No one’s perfect. I feel a little less in awe of my new employee, and that’s probably for the best.
I text Nash as soon as she’s gone.I found her! She’s perfect.
He sends a smiley emoji in reply.
I can’t help myself when I send a couple eggplants and some raindrops.
Brady, I still don’t know what that means.
I write,Call me after work & I’ll explain. Bring your glasses so you can read the fine print.
Nash sends a scowly emoji.Smart-ass. Going to the boys’ soccer game tonight. Will call after.
I spend the rest of the day in a happy little fog. Nothing can get me down. Not even when the supplier sends an email saying the smart screen I ordered for Bill Immerchuk and his hall of learning is back ordered and will be available in October. Bill is very understanding, and we order a new model that will arrive on Friday. Lena will be here by then. She can help me do the install. Everything is working out.

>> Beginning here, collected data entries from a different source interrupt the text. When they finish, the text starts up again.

(** C5.  [get_params] builds the snapshot under the comment "get the
    actual parameter values", and reads exposure, gain, fps and the two
    offsets from the device: on an open session it issues exactly the
    queries ExposureTime (float, then integer if the float query fails),
    Gain, AcquisitionFrameRate, OffsetX and OffsetY, in this order, and
    each of these fields is the value the device reports for its node at
    that moment, or 0 when the query fails.  Width and height are not read:
    the snapshot carries the values of the cached config whatever the
    device reports, and no query on the Width or Height node is among the
    events of the call.  Trigger mode is the cached one and the
    pixel-format name comes from the last converted frame; the object is
    left unchanged. *)
Theorem get_params_width_height_from_cache (st : State) :
  _cam (self st) <> None ->
  let h0 := trace (proc st) in
  let q1 := MV_CC_GetFloatValue "ExposureTime" in
  let r1 := status_of drv h0 q1 in
  let h1 := h0 ++ [(q1, r1)] in
  let q2 := MV_CC_GetIntValue "ExposureTime" in
  let r2 := status_of drv h1 q2 in
  let h2 := if r1 =? 0 then h1 else h1 ++ [(q2, r2)] in
  let q3 := MV_CC_GetFloatValue "Gain" in
  let r3 := status_of drv h2 q3 in
  let h3 := h2 ++ [(q3, r3)] in
  let q4 := MV_CC_GetFloatValue "AcquisitionFrameRate" in
  let r4 := status_of drv h3 q4 in
  let h4 := h3 ++ [(q4, r4)] in
  let q5 := MV_CC_GetIntValue "OffsetX" in
  let r5 := status_of drv h4 q5 in
  let h5 := h4 ++ [(q5, r5)] in
  let q6 := MV_CC_GetIntValue "OffsetY" in
  let r6 := status_of drv h5 q6 in
  let out := get_params drv st in
  fst out
  = Ok (CameraParams.mk
          (HikCameraConfig.width (config_of st))
          (HikCameraConfig.height (config_of st))
          (if r1 =? 0 then fCurValue_of drv h0 "ExposureTime"
           else if r2 =? 0 then inject_Z (nCurValue_of drv h1 "ExposureTime")
           else inject_Z 0)
          (if r3 =? 0 then fCurValue_of drv h2 "Gain" else inject_Z 0)
          (if r4 =? 0 then fCurValue_of drv h3 "AcquisitionFrameRate" else inject_Z 0)
          (pixel_format_name_of (_pixel_type (self st)))
          (HikCameraConfig.trigger_mode (config_of st))
          (if r5 =? 0 then nCurValue_of drv h4 "OffsetX" else 0)
          (if r6 =? 0 then nCurValue_of drv h5 "OffsetY" else 0)) /\
  self (snd out) = self st /\
  trace (proc (snd out)) = h5 ++ [(q6, r6)] /\
  exists evs,
    trace (proc (snd out)) = h0 ++ evs /\
    Forall (fun ev => fst ev <> MV_CC_GetIntValue "Width" /\
                      fst ev <> MV_CC_GetIntValue "Height") evs.
Proof.
  intros Hcam. destruct st as [p obj]. cbn [self proc] in Hcam.
  pose proof (get_params_eq p obj Hcam) as Heq.
  cbv zeta in *. unfold config_of. cbn [self proc]. rewrite Heq.
  cbn [fst snd proc self trace].
  refine (conj eq_refl (conj eq_refl (conj eq_refl _))).
  destruct (status_of drv (trace p) (MV_CC_GetFloatValue "ExposureTime") =? 0);
    (eexists; split; [solve_trace |]);
    repeat constructor; discriminate.
Qed.
End Snapshot.

(** The device reports 640 x 480 on its width and height nodes, the cached
    config says 1280 x 720: the snapshot carries 1280 x 720, and the five
    queries of the call are all on other nodes. *)
Lemma get_params_width_height_from_cache_witness :
  let st := connected_state "continuous" in
  let out := get_params device_640x480 st in
  nCurValue_of device_640x480 (trace (proc st)) "Width" = 640 /\
  nCurValue_of device_640x480 (trace (proc st)) "Height" = 480 /\
  (exists params,
     fst out = Ok params /\
     CameraParams.width params = 1280 /\
     CameraParams.height params = 720) /\
  trace (proc (snd out))
  = [(MV_CC_GetFloatValue "ExposureTime", 0); (MV_CC_GetFloatValue "Gain", 0);
     (MV_CC_GetFloatValue "AcquisitionFrameRate", 0);
     (MV_CC_GetIntValue "OffsetX", 0); (MV_CC_GetIntValue "OffsetY", 0)].
Proof.
  pose proof (get_params_width_height_from_cache device_640x480
                (connected_state "continuous") ltac:(simpl; discriminate))
    as (Hres & _ & Htrace & _).
  refine (conj eq_refl (conj eq_refl (conj _ _))).
  - eexists. split; [exact Hres |]. split; reflexivity.
  - rewrite Htrace. reflexivity.
Defined.


(** ** The SDK lifecycle guard *)

Lemma count_events_snoc f (t : list Event) ev :
  count_events f (t ++ [ev]) = (count_events f t + (if f ev then 1 else 0))%nat.
Proof.
  unfold count_events. rewrite filter_app, length_app. f_equal.
  rewrite filter_cons. destruct (f ev); reflexivity.
Qed.

(** Rewrites the view of a process whose trace has grown by events that
    are shown in the goal. *)
Ltac view_of_trace :=
  unfold sdk_view; reduce_state;
  rewrite ?count_events_snoc;
  cbn [is_Initialize is_Finalize fst
       initialized init_count initialize_calls finalize_calls];
  rewrite ?Nat.add_0_r, ?Nat.add_1_r.

Section Guard.
Variable drv : Driver.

I spend the evening writing invoices. I wonder if Lena likes to write invoices. She’d probably be insulted if I asked. But if she works out, I can go back to that plan I had of hiring someone junior to take over the office admin. We’ll be a team of three then. Three feels big. Legit. A real company, not just me and a laptop and some rented office space in an old jam factory.

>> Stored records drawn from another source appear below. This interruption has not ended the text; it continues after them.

(** X4.  The two variants that render a "Clear completed" button render
    it under the same condition, and that is exactly when a click on it
    removes at least one task. *)
Theorem clear_shown_iff st :
  clear_shown TaskMaster st = clear_shown Classic st /\
  (clear_shown TaskMaster st = true <->
   (length (todos (clearCompleted st)) < length (todos st))%nat) /\
  (clear_shown TaskMaster st = false -> clearCompleted st = st).
Proof.
  pose proof (filter_split_length completed (todos st)) as Hsplit.
  assert (Hc : completedTodoCount st
               = length (List.filter completed (todos st))).
  { reflexivity. }
  unfold clear_shown, clearCompleted. cbn [todos set_todos]. rewrite Hc.
  split; [|split].
  - f_equal. apply eq_true_iff_eq.
    rewrite Nat.ltb_lt, <- (completed_count_pos (todos st)). reflexivity.
  - rewrite andb_true_iff, !Nat.ltb_lt. lia.
  - intros H. apply state_eq. symmetry. apply filter_length_all.
    apply andb_false_iff in H. rewrite !Nat.ltb_ge in H. lia.
Qed.

(** X5.  After "Clear completed" no completed task is left, the active
    ones are all still there, so the collection has as many tasks as were
    active, and a second click changes nothing. *)
Theorem clearCompleted_counts st :
  completedTodoCount (clearCompleted st) = 0%nat /\
  activeTodoCount (clearCompleted st) = activeTodoCount st /\
  length (todos (clearCompleted st)) = activeTodoCount st /\
  clearCompleted (clearCompleted st) = clearCompleted st.
Proof.
  unfold completedTodoCount, activeTodoCount, clearCompleted.
  cbn [todos set_todos].
  assert (H : forall l, List.filter (fun todo => negb (completed todo))
                 (List.filter (fun todo => negb (completed todo)) l)
               = List.filter (fun todo => negb (completed todo)) l).
  { intros l. apply filter_all. intros x Hx. now apply In_filter in Hx. }
  repeat split.
  - rewrite filter_none; [reflexivity|]. intros x Hx.
    apply In_filter in Hx as [_ Hx]. now apply negb_true_iff in Hx.
  - now rewrite H.
  - unfold set_todos. cbn. now rewrite H.
Qed.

As I fall asleep, burrowed down in a cozy nest of quilts and optimism, I realize that Nash never called.
22
Nash
Ihalf expect Dominic to bring an entire entourage to soccer to lecture me about my love life. His mother, his sister, her kids. And Karim.
Having seen him, I’m surprised at how much I’m not upset by his presence in Dominic’s life. Maybe it’s Brady. If I’ve moved on, I can hardly blame Dominic for meeting someone new. And it’s not like I was still hung up on Dominic himself. I’ve been grieving the death of my marriage, but only in that I was worried what it would mean for the boys, though they seem to be doing fine. Better than I am, most days. But I’m here for them, and we’re finding a rhythm. It’s inevitable Dominic and I are going to find people who make better partners for each of us, and who will someday love Jacob and Karter as much as we do.

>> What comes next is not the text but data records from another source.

Definition arr_write {A} (l : list A) (off : Z) (d : list A) : option (list A) :=
  if (0 <=? off) && (off + Z.of_nat (length d) <=? Z.of_nat (length l))
  then Some (take (Z.to_nat off) l ++ d ++ drop (Z.to_nat off + length d) l) else None.

(** [memcpy(dst + doff, src + soff, n)] on two objects. *)
Definition memcpy {A} (dst : list A) (doff : Z) (src : list A) (soff n : Z) : option (list A) :=
  d ← arr_read src soff n; arr_write dst doff d.

Notation "l .[ i ]" := (arr_get l i) (at level 1, left associativity) : kernel_scope.
Notation "l .[ i <- x ]" := (arr_set l i x) (at level 1, left associativity) : kernel_scope.
#[export] Set Warnings "-notation-overridden".
#[local] Open Scope kernel_scope.

(** * Loops

    [for_up k n body s]: [for (i = k; i < n; i++) s = body i s].
    [loop fuel step s]: [while (1)] with [step] either continuing ([inl])
    or leaving the loop with a result ([inr]); [None] is undefined behaviour
    or lack of fuel, which the totality rules below rule out. *)
Fixpoint for_nat {S} (n : nat) (k : Z) (body : Z → S → option S) (s : S) : option S :=
  match n with
  | O => Some s
  | Datatypes.S n' => s' ← body k s; for_nat n' (k + 1) body s'
  end.

Definition for_up {S} (k n : Z) (body : Z → S → option S) (s : S) : option S :=
  for_nat (Z.to_nat (n - k)) k body s.

(** [for (i = k; i >= n; i--)]. *)
Fixpoint for_nat_down {S} (n : nat) (k : Z) (body : Z → S → option S) (s : S) : option S :=
  match n with
  | O => Some s
  | Datatypes.S n' => s' ← body k s; for_nat_down n' (k - 1) body s'
  end.

Definition for_down {S} (k n : Z) (body : Z → S → option S) (s : S) : option S :=
  for_nat_down (Z.to_nat (k - n + 1)) k body s.

Fixpoint loop {S R} (fuel : nat) (step : S → option (S + R)) (s : S) : option R :=
  match fuel with
  | O => None
  | Datatypes.S f =>
      o ← step s;
      match o with inl s' => loop f step s' | inr r => Some r end
  end.

(** [loop] with the fuel [2 ^ d], for loops whose bound is too large for a unary number:
    [inl] is the state after [2 ^ d] turns. *)
Fixpoint bturns {S R} (d : nat) (step : S → option (S + R)) (s : S) : option (S + R) :=
  match d with
  | O => step s
  | Datatypes.S d =>
      o ← bturns d step s;
      match o with inl s' => bturns d step s' | inr r => Some (inr r) end
  end.

Definition bloop {S R} (d : nat) (step : S → option (S + R)) (s : S) : option R :=
  o ← bturns d step s; match o with inl _ => None | inr r => Some r end.

(** A [for] loop over [k, n) whose body may return from the function. *)
Fixpoint scan_nat {R} (n : nat) (k : Z) (body : Z → option (option R)) : option (option R) :=
  match n with
  | O => Some None
  | Datatypes.S n' =>
      o ← body k;
      match o with Some r => Some (Some r) | None => scan_nat n' (k + 1) body end
  end.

But still, I’m relieved when I see Dominic sitting on the sidelines by himself. Because we should talk. About Brady and Karim. About what it means for the boys, and when we should tell them. I gather they’ve already met Karim, and I would have appreciated a heads-up about that, but we’re going to be adult about this going forward, starting now. And I appreciate not having an audience for this kind of conversation.
“Hey,” I say, setting up my folding chair next to his.
“Hey.” He’s wearing sunglasses and faces out toward the field where the kids are running drills before the game starts.
“Sorry I’m late. There was an accident on the 404.”
“It’s fine.”
A whistle blows, and the kids fall out of their drills. Chaos reigns for a few moments as pylons are rearranged, and coaches call at the little soccer players, trying to get them into position for the game to start.
“Did Karter get taller since last week?” I say.
Dominic smiles faintly. “Growth spurt. I’ve had to buy him new shoes twice this summer.”
The boys are identical in nearly every way. When they first came to live with us, we could only tell them apart from the mole on the back of Jacob’s right calf. Thank God we’d been matched with them in summer. We had a lot of bare feet and ankles, those first few weeks, while we learned their personalities. It’s funny that Karter is definitely a few inches taller than his brother. They’re their own people now. At two, they’d been an amorphous blob of chaos.
“So,” Dominic says.
“So,” I say, squaring my shoulders the way Brady did as we’d walked to our date and he’d tried to calm his anxiety over carrying his phone with him.
“You met someone.”
“So did you. He seems nice.”
“He’s a pediatrician. He’s the boys’ pediatrician, actually. Has been since we moved to Markham.”